Let D(i, j, k) represent the shortest path between i and j passing only through vertices between 1 and k, inclusive.

Assume that we have an oracle, knowing all the shortest paths.
Let us define D recursively:

Case 1: the shortest path between i and j does not pass through k
The answer will be D(i, j, k-1) since we can shorten the vertice set to between 1 and k-1, inclusive - the shortest path will not pass through k.

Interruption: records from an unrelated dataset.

Lemma renderDetails_reading_witness :
  textContent list_details_element = details_reading list_details.
Proof. apply renderDetails_reading. reflexivity. Defined.


(** [map] stops at the first element on which the callback throws. *)
Lemma array_map_first_failure {A B} (f : A -> M B) ok x rest e :
  Forall (fun y => exists z, f y = inr z) ok ->
  f x = inl e ->
  array_map f (ok ++ x :: rest) = inl e.
Proof.
  intros Hok Hx. induction Hok as [|y ok [z Hy] _ IH]; simpl.
  - rewrite Hx. reflexivity.
  - rewrite Hy. simpl. rewrite IH. reflexivity.
Qed.


(** X17. When the categories before some category render and that category
    throws, [renderReport] returns the exception element of what it threw:
    nothing of the categories rendered before it is kept, and the
    categories after it are not looked at. *)
Theorem renderReport_first_failure host report ok c rest e :
  reportCategories report = (ok ++ c :: rest)%list ->
  Forall (fun c' => exists n, _renderCategory host c' = inr n) ok ->
  _renderCategory host c = inl e ->
  renderReport host report = _renderException host e.
Proof.
  intros Er Hok Hc. unfold renderReport, _renderReport. rewrite Er.
  rewrite (array_map_first_failure _ ok c rest e Hok Hc). reflexivity.
Qed.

Case 2: the shortest path between i and j will pass through k.
Since using Floyd-Warshall's for SP implies there are no negative weight loops, it is optimal to pass through k exactly once. In other words, the shortest path between i and k as well as the shortest path between k and j will not pass through k. Let us cut the shortest path into two shortest paths that share a endpoint k. The length of the shortest path between i and j can be defined as the shortest path between i and k plus the shortest path between k and j. As such, the answer is D(i, k, k-1) + D(k, j, k-1). 

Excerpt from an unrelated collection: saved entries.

(** * emwrite: aligned-tile producer, cube assembler and pyramid metadata

    A shallow embedding of [emwrite_docker/emwrite.py].  Python integers are
    [Z] (unbounded), [//] and [%] are [Z.div] and [Z.modulo] (both floor
    towards minus infinity, the sign of [%] following the divisor, as in
    Python), byte strings are [list byte], exceptions are the [Raise] branch
    of an error monad. *)

From stdpp Require Import base option list strings gmap pretty.
From coqutil Require Import Byte Word.LittleEndianList.
From Stdlib Require Import ZArith Lia.
Local Open Scope Z_scope.

(** ** Exceptions and the error monad *)

(** The exception classes the modelled code paths can raise. *)
Inductive exn : Type :=
| OverflowError                     (* int.to_bytes: negative or too wide *)
| ValueError                        (* range() step 0; numpy negative dimension or shape mismatch *)
| IndexError                        (* numpy index out of bounds *)
| ZeroDivisionError                 (* integer modulo by zero *)
| RuntimeError (msg : string)       (* raised by the endpoints themselves *)
| NotFound (bucket key : string)    (* object store: no such blob *)
| RangeNotSatisfiable               (* object store: byte range outside the blob *)
| UploadFailed (bucket key : string) (* object store: a put was refused *)
| TypeError                         (* item assignment on None *)
| AttributeError                    (* attribute of None *)
| AssertionError                    (* a failed assert *)
| DecodeError                       (* PIL cannot decode the bytes *)
| WriterError.                      (* tensorstore write failed *)

Inductive result (A : Type) : Type :=
| Ok (a : A)
| Raise (e : exn).
Arguments Ok {A} a.
Arguments Raise {A} e.

#[global] Instance result_ret : MRet result := λ A a, Ok a.
#[global] Instance result_bind : MBind result := λ A B f m,
  match m with
  | Ok a => f a
  | Raise e => Raise e
  end.

#[global] Instance result_fmap : FMap result := λ A B f m,
  match m with
  | Ok a => Ok (f a)
  | Raise e => Raise e
  end.

(** [for x in xs: s = body x s], stopping at the first exception. *)
Fixpoint for_each {A S : Type} (xs : list A) (body : A → S → result S) (s : S)
  : result S :=
  match xs with
  | [] => Ok s
  | x :: xs' => s' ← body x s; for_each xs' body s'
  end.

(** ** Python primitives *)
Module Py.

(** [range(start, stop, step)] as the list it iterates over. *)
Definition range (start stop step : Z) : result (list Z) :=
  if decide (step = 0) then Raise ValueError
  else if decide (0 < step)
  then Ok ((λ i, start + i * step) <$> seqZ 0 ((stop - start + step - 1) `div` step))
  else Ok ((λ i, start + i * step) <$> seqZ 0 ((start - stop - step - 1) `div` (- step))).

(** [range(start, stop)] as the list it iterates over. *)
Definition range1 (start stop : Z) : list Z := seqZ start (stop - start).

(** [n.to_bytes(8, byteorder="little")]: unsigned, so a negative [n] and an
    [n] of more than 64 bits both raise OverflowError. *)
Definition to_bytes8 (n : Z) : result (list byte) :=
  if decide (0 ≤ n < 2 ^ 64) then Ok (le_split 8 n) else Raise OverflowError.

(** [int.from_bytes(bs, byteorder="little")], unsigned. *)
Definition from_bytes (bs : list byte) : Z := le_combine bs.

(** [bs[a:b]] for [0 <= a] and [0 <= b]. *)
Definition slice {A : Type} (bs : list A) (a b : Z) : list A :=
  take (Z.to_nat b - Z.to_nat a) (drop (Z.to_nat a) bs).

(** [len(bs)] *)
Definition len {A : Type} (bs : list A) : Z := Z.of_nat (length bs).

(** [math.ceil(a / b)] for ints [a] and [b > 0]; the code only divides by
    1024, for which the float quotient is exact. *)
Definition ceil_div (a b : Z) : Z := - ((- a) `div` b).

(** [round(n / 2)] for an int [n]: [n / 2] is an exact float, and Python 3
    rounds an exact half to the nearest even integer. *)
Definition round_half (n : Z) : Z :=
  let q := n `div` 2 in
  if Z.even n then q else if Z.even q then q else q + 1.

So why do we only need two parameters in the real (array-based, not recursive) version? That is because we will make a whole new layer that only depends on the previous layer, so we might as well overwrite the entire array each time, using what was previously in the array to calculate the new value.

Minimum Loop

The key to doing the minimum loop problem is realizing that if we update the Floyd-Warshall state for an edge, we may no longer use that edge!
Therefore, we must update the minimum perimeter before updating the shortest path for any distance I~J; a recurrence equation is as follows:

minimum perimeter = min(minimum perimeter, un-updated shortest path between i~j plus input distance between i~k plus input distance between k~j)

Then, we can safely update the shortest paths.

UVA 808

The first and most important part is to convert the nasty hexagonal grid into a normal two-dimensional array. In the example image, we can convert it into something that looks like this:

 
There is a subtle patten: given a point x, instead of normally spiraling (or snaking, whatever you prefer) , we need to spiral in diagonals (for example, between 1 and 2 is a diagonal, ans the same goes for 3 to 4). This then becomes a simple ad-hoc problem, but we still need to find out the distance!

Finding Distance

 (the 2-D grid, with 1 in the center, and red and blue lines as rows and columns, respectively and green diagnols going from upper-left to lower-right)

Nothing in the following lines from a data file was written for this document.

Definition matching_transfer_type_and_subtype_filter (transfer : CreditTransfer)
  : list Condition :=
  [fun row => TransferTypeEnum_eqb (transfer_type row) (transfer_type transfer);
   fun row => subtype_eqb (transfer_subtype row) (transfer_subtype transfer)].

Definition withdrawal_or_agent_out_and_not_excluded_filter (transfer : CreditTransfer)
  : list Condition :=
  [fun row => TransferTypeEnum_eqb (transfer_type row) WITHDRAWAL
              || subtype_eqb (transfer_subtype row) (Some AGENT_OUT);
   fun row => Bool.eqb (exclude_from_limit_calcs row) false].

Definition not_rejected_filter : list Condition :=
  [fun row => negb (TransferStatusEnum_eqb (transfer_status row) REJECTED)].

(** *** Queries *)

Inductive Aggregate : Type :=
| func_sum_transfer_amount
| func_count_id.

Record Query : Type := {
  selected : Aggregate;
  whereclause : list Condition
}.

Definition session_query (a : Aggregate) : Query :=
  {| selected := a; whereclause := [] |}.

Definition Query_filter (q : Query) (conds : list Condition) : Query :=
  {| selected := selected q; whereclause := (whereclause q ++ conds)%list |}.

Definition QueryConstructorFunc : Type := CreditTransfer -> Query -> Query.

Definition sum_Z (l : list Z) : Z := fold_right Z.add 0 l.

(** SQL [SUM]: [NULL] over no row at all. *)
Definition sql_sum (l : list Z) : option Z :=
  match l with
  | [] => None
  | _ => Some (sum_Z l)
  end.

Definition matching_rows (env : Env) (conds : list Condition) : list CreditTransfer :=
  filter (fun row => forallb (fun c => c row) conds) (table env).

(** [query.first().total] or [query.first().count]: the single row of an
    aggregate query; [None] stands for SQL [NULL]. *)
Definition Query_first (env : Env) (q : Query) : option Z :=
  let rows := matching_rows env (whereclause q) in
  match selected q with
  | func_sum_transfer_amount => sql_sum (map transfer_amount rows)
  | func_count_id => Some (Z.of_nat (List.length rows))
  end.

We clearly can't use normal Euclidean (aka sidewalk) distance, because in the real picture, the hexagons connect in 6 ways; therefore, you can walk diagonally (along the green lines) and have it still count as one whole step!
 
Therefore, the problem boils down into calculating the shortest distance between two coordinates if you can go on the red, green, and blue lines. This can still be solved mathematically!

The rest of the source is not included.